= Bredolab botnet =

E-mail spamming botnet

The Bredolab botnet, also known by its alias Oficla, was a Russian botnet mostly involved in viral e-mail spam. Before the botnet was eventually dismantled in November 2010 through the seizure of its command and control servers, it was estimated to consist of millions of zombie computers.

The countries most affected by the botnet were Russia itself, Uzbekistan, the US, Europe, India, Vietnam and the Philippines.

== Operations ==
Though the earliest reports surrounding the Bredolab botnet originate from May 2009 (when the first malware samples of the Bredolab trojan horse were found) the botnet itself did not rise to prominence until August 2009, when there was a major surge in the size of the botnet. Bredonet's main form of propagation was through sending malicious e-mails that included malware attachments which would infect a computer when opened, effectively turning the computer into another zombie controlled by the botnet. At its peak, the botnet was capable of sending 3.6 billion infected emails every day. The other main form of propagation was through the use of drive-by downloads - a method which exploits security vulnerabilities in software. This method allowed the botnet to bypass software protection in order to facilitate downloads without the user being aware of them.

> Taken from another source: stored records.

(* ===== verification/Prelude.v ===== *)
(** * The self-healing distributed cache

    This library models the Rust program of this repository (crates [common],
    [node] and [router] under [src/crates/], the load tool under [src/tools/demo/])
    and proves what makes it correct.  It is a shallow embedding: a function of the
    program is a function of its arguments and of the state it works on, an error is
    a value, a panic is the outcome [Panics], a loop is a [Fixpoint].

    ** The program

    A cluster of nodes keeps key-value pairs with expiry times.  Each node has a
    store, a membership table and a set of tombstones, shared by its tasks: a gRPC
    service, a RESP (Redis) server, a sweeper of expired entries, the gossip
    protocol, and, when it joins, a rebalancer that pulls its keys from its peers.
    Routers take client requests over gRPC, place keys on a consistent-hash ring and
    replicate them; they watch the nodes by heartbeats and by gossip.

    ** The files

    Foundations:
    - [Prelude]: outcomes of Rust code and their notation, list lemmas, tactics,
      invariants along executions.
    - [Machine], [Text], [BTree]: what the program uses of Rust's library: integers
      of 64 and 32 bits, times, bytes and UTF-8 strings, decimal text, the ordered map;
    - [Float64]: floating-point numbers and how they are printed.
    - [Common] ([common/src/lib.rs]): identifiers, and the external crates as
      classes: [UuidLib], [Xxh3], [HashIter] (the order of hash tables).

    The node:
    - [Ring] ([common/src/hashring.rs]), Module [HashRing]: a sorted list of virtual
      nodes and the vector of nodes.
    - [Store] ([node/src/cache/]), Module [CacheStore]: the map of entries, with its
      lazy expiry, and the sweeper.
    - [Membership] ([node/src/gossip/state.rs]), Module [MembershipTable].
    - [Gossip] ([node/src/gossip/protocol.rs], [server.rs]): messages, the exchange,
      a round, the timeout check.
    - [GossipLoop]: the loop of the protocol task.
    - [GossipNetwork]: these handlers at every node of a cluster, over a network that
      loses, delays, repeats and reorders messages, as a step relation; nodes may be
      started again under their old identifiers, with new tables.
    - [Convergence]: the same handlers at nodes that meet pairwise in any order, with
      lost replies, after any history of starts, restarts, crashes, timeouts and meetings.
    - [Parser], [Encoder], [RespServer] ([node/src/resp/]): the RESP2 parser over a
      growing buffer, the encoder, the commands, the connection loop and the accept loop.
    - [NodeService] ([node/src/grpc/service.rs]): the gRPC handlers over the state of
      a node, and what all its tasks do to it, access by access ([handles]).
    - [Rebalance] ([node/src/rebalance/mod.rs]): the rebalancer, with whatever the
      other tasks of the node do between its steps.
    - [NodeMain] ([node/src/main.rs]): the state a node starts in, and what ends it.

    The router:
    - [Health] ([router/src/client.rs], [health/mod.rs]): the client pool, the health
      monitor and its checker.
    - [Coordinator] ([router/src/replication/]): the preference list and the
      replicated operations, against the class [Network] (what the router needs of
      the network); [Cluster.cluster_network] implements it by the handlers of
      [NodeService].
    - [RouterGossip] ([router/src/membership/], [gossip/], the start of [main.rs]):
      the configured nodes, and the ring and health kept up to date by gossip.
    - [Router] ([router/src/router.rs], [grpc/service.rs]): routing with and without
      an explicit target, and the gRPC service.

    The whole:
    - [Replicated]: service, coordinator, network, handlers, sweepers and stores
      together, refining one map.
    - [Overlap]: requests whose accesses interleave with those of other requests, other
      routers, sweepers and gossip: a client of one key sees one cell.
    - [LostReplies]: the same cluster when replies are lost after nodes have handled the
      requests.
    - [Failover]: the health checker at work on such a cluster, and the replicated
      operations while nodes crash, run their tasks and start anew ([meanwhile]), and the
      checker notices.
    - [RouterMain] (the router's [main.rs]): what the tasks of a router are started
      with, how the start can fail, and what a started router does.
    - [Demo], [DemoRun] ([tools/demo/src/main.rs]): the metrics, requests and loops of
      the load workers, composed with the RESP server of a node; the commands of the
      tool, what they print and the verdict.
    - [Restart]: a node that starts again under its old identifier.

    The repository's tests, as programs over these definitions:
    - [Testing]: assertions, time and threads of tests.
    - [RespTests], [NodeTests], [RouterTests]: the unit tests of the modules.
    - [IntegrationTest] ([node/tests/integration_join.rs]): the test of a join, on one
      family of schedules.

    ** What is shown

    - Data.  The cluster under stable membership is one map with expiry times
      ([Replicated.cluster_is_one_map]); what each replicated operation does to each
      node, and what is left when nodes cannot be reached ([Coordinator]); a store
      refines a map of live entries ([Store]); what others do with other keys between two
      accesses of a request does not disturb it, while two overlapping writes of one key
      leave its replicas different ([Overlap]); the operations of a node in every
      state ([NodeService], [NodeMain]); a rebalance transfers the keys the ring
      assigns, undoes no recorded delete, and ends ([Rebalance]).
    - Crashes.  The checker finds out which of the nodes it probes are down; an
      acknowledged write is read while a replica that has it is up, unless a node that is
      up and comes before it in the list missed the write and holds an older copy; three
      ticks after its start a router answers each write by the first of the key's
      candidates that is up, which refuses it if it is joining ([Failover], [RouterMain]).
      No task of a running node copies the keys of a dead one, so successive crashes lose
      acknowledged keys ([Failover.replicas_not_repaired]).  A write that fails because
      replies were lost is stored all the same ([LostReplies]).  A node that restarts is
      not noticed by peers that had not missed it ([Restart]).
    - Membership.  Merging is the maximum of versions, so it converges whatever the
      order ([Membership]); a full exchange makes two nodes agree, crashes are
      detected in time, false suspicions heal ([Gossip]); in the whole cluster nobody
      claims an incarnation its owner has never had, and a refutation wins over
      everything not above it ([GossipNetwork]); once everybody has heard everybody
      twice, all tables agree on every node whose restarts, if any, came after everybody
      had noticed its crash, and no false suspicion of it is left ([Convergence]); a node
      that nobody answers gives everybody up ([GossipLoop]).
    - Placement.  A key belongs to the nearest virtual node clockwise, membership
      changes move no other key, preference lists are the clockwise walk ([Ring]);
      requests go to the first routable nodes of it ([Coordinator]); the router's
      ring and health follow the messages ([RouterGossip], [Health], [Router]).
    - Wire.  Parsing is total, incremental and inverse to encoding; a connection is
      a sequential interpreter whatever way the stream is cut; what the load tool
      sends is what a node executes ([Parser], [Encoder], [RespServer], [Demo]).
    - Tests.  The load tool's report and exit status say what its workers met
      ([Demo], [DemoRun]); the unit tests pass for every hash function, identifier
      library and order of tables they do not depend on, and the integration test on a
      quick enough machine, whatever the interleaving of transfer and deletes; what the tests of
      the ring's balance measure is exact, roundings included ([RouterTests]).
    - Limits.  Theorems also state the behaviour where the program does less than it
      means to: lost writes of overlapping accesses, wrapping incarnations, panics on
      hostile arrays or addresses, partitions that do not heal, joined nodes that are
      never probed, and others.

    Properties are the theorems whose comments start with C and a number; comments
    starting with "Further" mark theorems of the same kind that are not among them.
    A theorem with hypotheses comes with a witness, named after it, that applies it
    to concrete data.

    ** Conventions and bounds

    - Integers are those of the release profile: [+] wraps at the width.  Times are
      nanoseconds; [Instant + Duration] panics beyond the range of [Instant].
    - Each access to a concurrent map, and each operation under a lock, is one atomic
      step.  The removal of an expired entry by the store's [get], and the two accesses of
      a delete at a joining node, are steps of their own in [NodeService.handles] and so
      in [Rebalance], [Overlap] and [Failover] (for [get] see also
      [Store.get_loses_concurrent_write]); in [Cluster.cluster_network] a handler is one
      step.  The gossip handlers interleave message by message in [GossipNetwork]; the
      rebalancer access by access in [Rebalance].
    - [Cluster.cluster_network] loses no replies; [LostReplies.lossy_network] does.
    - What a step reads of its environment (the clock, random choices, network
      answers) is an argument, indexed by the step where several are read.
    - Fuel: [parse_resp] gets one more than the length of the buffer, which
      [parse_total] shows to be enough; the number of polls of [wait_and_rebalance],
      which may wait for ever, is its fuel, and nothing is claimed of a wait that
      goes on; the other recursions are structural or run on a length.
    - A request to the router sees one snapshot of ring and health, and keeps its own
      view of the client pool; its accesses to the network interleave with everything
      else in [Overlap].

    ** Not modelled

    The runtime (tokio, tonic, sockets, timers, signals), command lines, logging and
    the text of JSON files, the generated protobuf code beyond the fields of the
    messages, exhaustion of stack or memory, and panics of the debug profile on overflow;
    and the gossip loops and sweepers that run while the integration test does.
    The hash function is a parameter, so how evenly it spreads keys is not known here. *)

From Stdlib Require Export ZArith Lia.
From Stdlib Require Export Sorting.Permutation Sorting.Sorted.
From stdpp Require Export base tactics list gmap fin_maps strings relations.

The main income of the botnet was generated through leasing parts of the botnet to third parties who could subsequently use these infected systems for their own purposes, and security researchers estimate that the owner of the botnet made up to $139,000 a month from botnet related activities. Due to the rental business strategy, the payload of Bredolab has been very diverse, and ranged from scareware to malware and e-mail spam.

=== Dismantling and aftermath ===
On 25 October 2010, a team of Dutch law enforcement agents seized control of 143 servers which contained three command & control servers, one database server and several management servers from the Bredolab botnet in a datacenter from LeaseWeb, effectively removing the botnet herder's ability to control the botnet centrally. In an attempt to regain control of his botnet, the botnet herder utilized 220,000 computers which were still under his control, to unleash a DDoS attack on LeaseWeb servers, though these attempts were ultimately in vain. After taking control of the botnet, the law enforcement team utilized the botnet itself to send a message to owners of infected computers, stating that their computer was part of the botnet.

Subsequently, Armenian law enforcement officers arrested an Armenian citizen, Georgy Avanesov, on the basis of being the suspected mastermind behind the botnet. The suspect denied any such involvement in the botnet. He was sentenced to four years in prison in May 2012.

While the seizure of the command and control servers severely disrupted the botnet's ability to operate, the botnet itself is still partially intact, with command and control servers persisting in Russia and Kazakhstan. Security firm FireEye believes that a secondary group of botnet herders has taken over the remaining part of the botnet for their own purposes, possibly a previous client who reverse engineered parts of the original botnet creator's code. Even so, the group noted that the botnet's size and capacity has been severely reduced by the law enforcement intervention.